The Republic of India is contaminated with mines, mainly as a result of large-scale mine-laying by government forces on and near the Line of Control (LoC) separating India and Pakistan during the 1971 war and the 2001–2002 stand-off between the two states. Antipersonnel and antivehicle mines were laid on cultivated land and pasture, as well as around infrastructure and a number of villages.

Despite occasional official claims that all the mines laid were subsequently cleared, reports of contamination and casualties have continued.
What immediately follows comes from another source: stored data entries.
(** * Weight importer of [sni.content.yaml]

    A shallow embedding of [server/sni/content/yaml.py]: the schema
    [SlugWeight]/[SlugWeights], the class [WeightImporter] and the entry
    point [run_weight_importer].

    The importer talks to a SQLAlchemy session, to the file system, to
    PyYAML and to pydantic.  The session is modelled as a pair of
    databases (the committed one and the one seen inside the open
    transaction); what the outside world answers during one call (the
    digest of the file, the clock, the result of opening and parsing the
    file, whether the commit goes through) is gathered in a record [Env].
    A method of the importer is a function in a small state-and-exception
    monad whose state also records the sequence of external calls made. *)

From Stdlib Require Import ZArith List String Bool Lia.
Import ListNotations.
Local Open Scope Z_scope.

(** ** Values produced by [yaml.safe_load] *)

(** Null, booleans, integers, strings, sequences and mappings.  A mapping
    is the Python [dict] that [safe_load] built, given as the list of its
    items.  Floats, timestamps and binaries are left out. *)
#[local] Unset Elimination Schemes.
Inductive yaml : Type :=
| YNull
| YBool (b : bool)
| YInt (z : Z)
| YStr (s : string)
| YSeq (l : list yaml)
| YMap (m : list (yaml * yaml)).
#[local] Set Elimination Schemes.

(** ** Rows of the store *)

(** Modelled from the spec: the class [sni.models.FileMetadata] is declared
    outside this file; its rows are the spec's FileRecord (path, content
    hash, last-modified timestamp), one per tracked file, with the columns
    the importer reads and writes. *)
Module FileMetadata.
Record t : Type := mk { filename : string; hash : string; last_modified : Z }.
End FileMetadata.
(** C8: recording a listing under a product's name appends it to the
    list kept under that name, which is created when the name is new;
    so two listings recorded one after the other for the same name, into
    an empty result set, give the list of the two in that order, also
    when they are equal; the lists of the other names are left alone;
    and a key that is in the result set at some point of a run is still
    there at its end, with its list extended at the end only.  This is
    what [find_product_and_add_to_result] does with a listing: when the
    pattern of some product of the list is found in the title, it
    records the listing in this way under the name of the first such
    product and answers true; when there is none it answers false and
    leaves the result set as it is.  And it is what a run records: two
    listings that resolve to the same product, read one after the
    other, are both at the end of the list of its name, in the order in
    which they were read (from the start of a run the list is the two of
    them), and at the end of any run the list under a name is the
    listings that resolve to a product of this name, in the order of the
    file, each as often as it was read. *)
Theorem aggregation_appends_in_order
    (debug_mode : bool) (st : state) (p : Product.t) (l1 l2 : json) :
  dict_get (matches (add_to_result debug_mode st p l1)) (Product.name p)
    = Some (default [] (dict_get (matches st) (Product.name p)) ++ [l1]) /\
  dict_get (matches (add_to_result debug_mode (add_to_result debug_mode st p l1) p l2))
           (Product.name p)
    = Some (default [] (dict_get (matches st) (Product.name p)) ++ [l1; l2]) /\
  dict_get (matches (add_to_result debug_mode (add_to_result debug_mode initial p l1) p l2))
           (Product.name p)
    = Some [l1; l2] /\
  (forall k, k <> Product.name p ->
     dict_get (matches (add_to_result debug_mode st p l1)) k = dict_get (matches st) k) /\
  (forall manufacturers lines st' k v,
     match_loop debug_mode manufacturers st lines = Done st' ->
     dict_get (matches st) k = Some v ->
     exists v', dict_get (matches st') k = Some (v ++ v')) /\
  (forall products title,
     (exists q, q ∈ products /\ Re.search (Product.whole_model_re q) title = true) ->
     exists i q,
       products !! i = Some q /\
       Re.search (Product.whole_model_re q) title = true /\
       (forall j q', j < i -> products !! j = Some q' ->
          Re.search (Product.whole_model_re q') title = false) /\
       find_product_and_add_to_result debug_mode st products l1 title
         = (add_to_result debug_mode st q l1, true) /\
       dict_get (matches (find_product_and_add_to_result debug_mode st products l1 title).1)
                (Product.name q)
         = Some (default [] (dict_get (matches st) (Product.name q)) ++ [l1]) /\
       forall k, k <> Product.name q ->
         dict_get (matches (find_product_and_add_to_result debug_mode st products l1 title).1) k
           = dict_get (matches st) k) /\
  (forall products title,
     (forall q, q ∈ products -> Re.search (Product.whole_model_re q) title = false) ->
     find_product_and_add_to_result debug_mode st products l1 title = (st, false)) /\
  (forall manufacturers,
     listing_product manufacturers l1 = Some p ->
     listing_product manufacturers l2 = Some p ->
     exists st',
       match_loop debug_mode manufacturers st [l1; l2] = Done st' /\
       dict_get (matches st') (Product.name p)
         = Some (default [] (dict_get (matches st) (Product.name p)) ++ [l1; l2])) /\
  (forall manufacturers,
     listing_product manufacturers l1 = Some p ->
     listing_product manufacturers l2 = Some p ->
     exists st',
       match_listings debug_mode manufacturers [l1; l2] = Done st' /\
       dict_get (matches st') (Product.name p) = Some [l1; l2]) /\
  (forall manufacturers lines st' k,
     match_listings debug_mode manufacturers lines = Done st' ->
     dict_get (matches st') k =
     match listings_of manufacturers k lines with
     | [] => None
     | ls => Some ls
     end).
Proof.
  assert (Hget : forall st l q,
    dict_get (matches (add_to_result debug_mode st q l)) (Product.name q)
    = Some (default [] (dict_get (matches st) (Product.name q)) ++ [l])).
  { intros st0 l q. by rewrite add_to_result_get, String.eqb_refl. }
  assert (Hother : forall st l q k, k <> Product.name q ->
    dict_get (matches (add_to_result debug_mode st q l)) k = dict_get (matches st) k).
  { intros st0 l q k Hk. rewrite add_to_result_get.
    destruct (String.eqb_spec (Product.name q) k); [congruence | reflexivity]. }
  assert (Htwo : forall st0 manufacturers,
    listing_product manufacturers l1 = Some p ->
    listing_product manufacturers l2 = Some p ->
    exists st',
      match_loop debug_mode manufacturers st0 [l1; l2] = Done st' /\
      dict_get (matches st') (Product.name p)
        = Some (default [] (dict_get (matches st0) (Product.name p)) ++ [l1; l2])).
  { intros st0 ms H1 H2. eexists. split.
    - simpl. rewrite (match_listing_resolved _ _ _ _ _ H1). simpl.
      rewrite (match_listing_resolved _ _ _ _ _ H2). reflexivity.
    - rewrite Hget, Hget. simpl. by rewrite <- app_assoc. }
  split; [apply Hget|].
  split; [rewrite Hget, Hget; simpl; by rewrite <- app_assoc|].
  split; [by rewrite Hget, Hget|].
  split; [apply Hother|].
  split; [intros ms lines st' k v; apply match_loop_extends|].
  split; [|split; [|split; [|split]]].
  - intros products title (q0 & Hq0 & Hs0).
    rewrite find_product_first_match. unfold first_match.
    destruct (find _ products) as [q|] eqn:Hfind.
    + apply find_first in Hfind as (i & Hi & Hs & Hbefore).
      exists i, q. simpl. split; [done|]. split; [done|]. split; [done|].
      split; [done|]. split; [apply Hget | apply Hother].
    + rewrite find_nothing in Hfind. rewrite (Hfind q0 Hq0) in Hs0. discriminate.
  - intros products title Hnone. rewrite find_product_first_match. unfold first_match.
    destruct (find _ products) as [q|] eqn:Hfind; [|done].
    apply find_first in Hfind as (i & Hi & Hs & _).
    rewrite (Hnone q) in Hs; [discriminate|]. by eapply list_elem_of_lookup_2.
  - apply Htwo.
  - intros ms H1 H2. destruct (Htwo initial ms H1 H2) as (st' & Hrun & Hst').
    exists st'. split; [exact Hrun|]. by rewrite Hst'.
  - intros ms lines st' k. apply match_loop_matches.
Qed.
A media report in November 2013 cited a government statement that about 20km2 of irrigated land was still mined in the Akhnoor sector of the LoC alone.[1] Security forces also report extensive use of mines by Maoist insurgents in the northeastern states of Bihar, Chhattisgarh, and Jharkhand, although mine types are not specified and may include command-detonated as well as victim-activated explosive devices.[2]

In June 2016, India’s NDTV news reported that the Indian army was demining areas of the LoC in Rajouri district, Kashmir in order to return land to communities for agricultural use as it vacated fields near to the border, which were reportedly taken over and mined during the Kargil Conflict in 1999 and Operation Parakaram in 2001. A commanding officer was quoted as saying that “we are clearing (mines) to avoid any accidents” and that “[t]hese mines are very old—sometimes they are not in the records also.”[3]

In 2015, four people were killed and three injured by mines and other explosive remnants of war. (See the Casualties and Victim Assistance country profile for further details.)

Program Management 

India has no civilian mine action program. 

Land Release

There is no publicly available information on land release in 2015. The Army Corps of Engineers is responsible for clearing mines as well as improvised explosive devices (IEDs) placed by non-state armed groups.[4] Media reports have indicated police also play an active part in clearing mines and improvised explosive devices on an ad hoc basis in states dealing with insurgency.



[1] A. Sharma, “Heavy rainfall worsening landmine peril for Kashmiri farmers,” Thomson Reuters Foundation, 5 November 2013.

[2] See for example, “Powerful landmines unearthed in Bihar,” Business Standard (Press Trust of India), 4 April 2014; “Landmines recovered in naxal infested Medininagar in Jarkhand,” Zeenews (Press Trust of India), 18 February 2015; and “India’s Maoists apologise after landmine,” SBS (AAP), 14 April 2014.

[4] Convention on Conventional Weapons Article 13 Report (for 2006), Form B.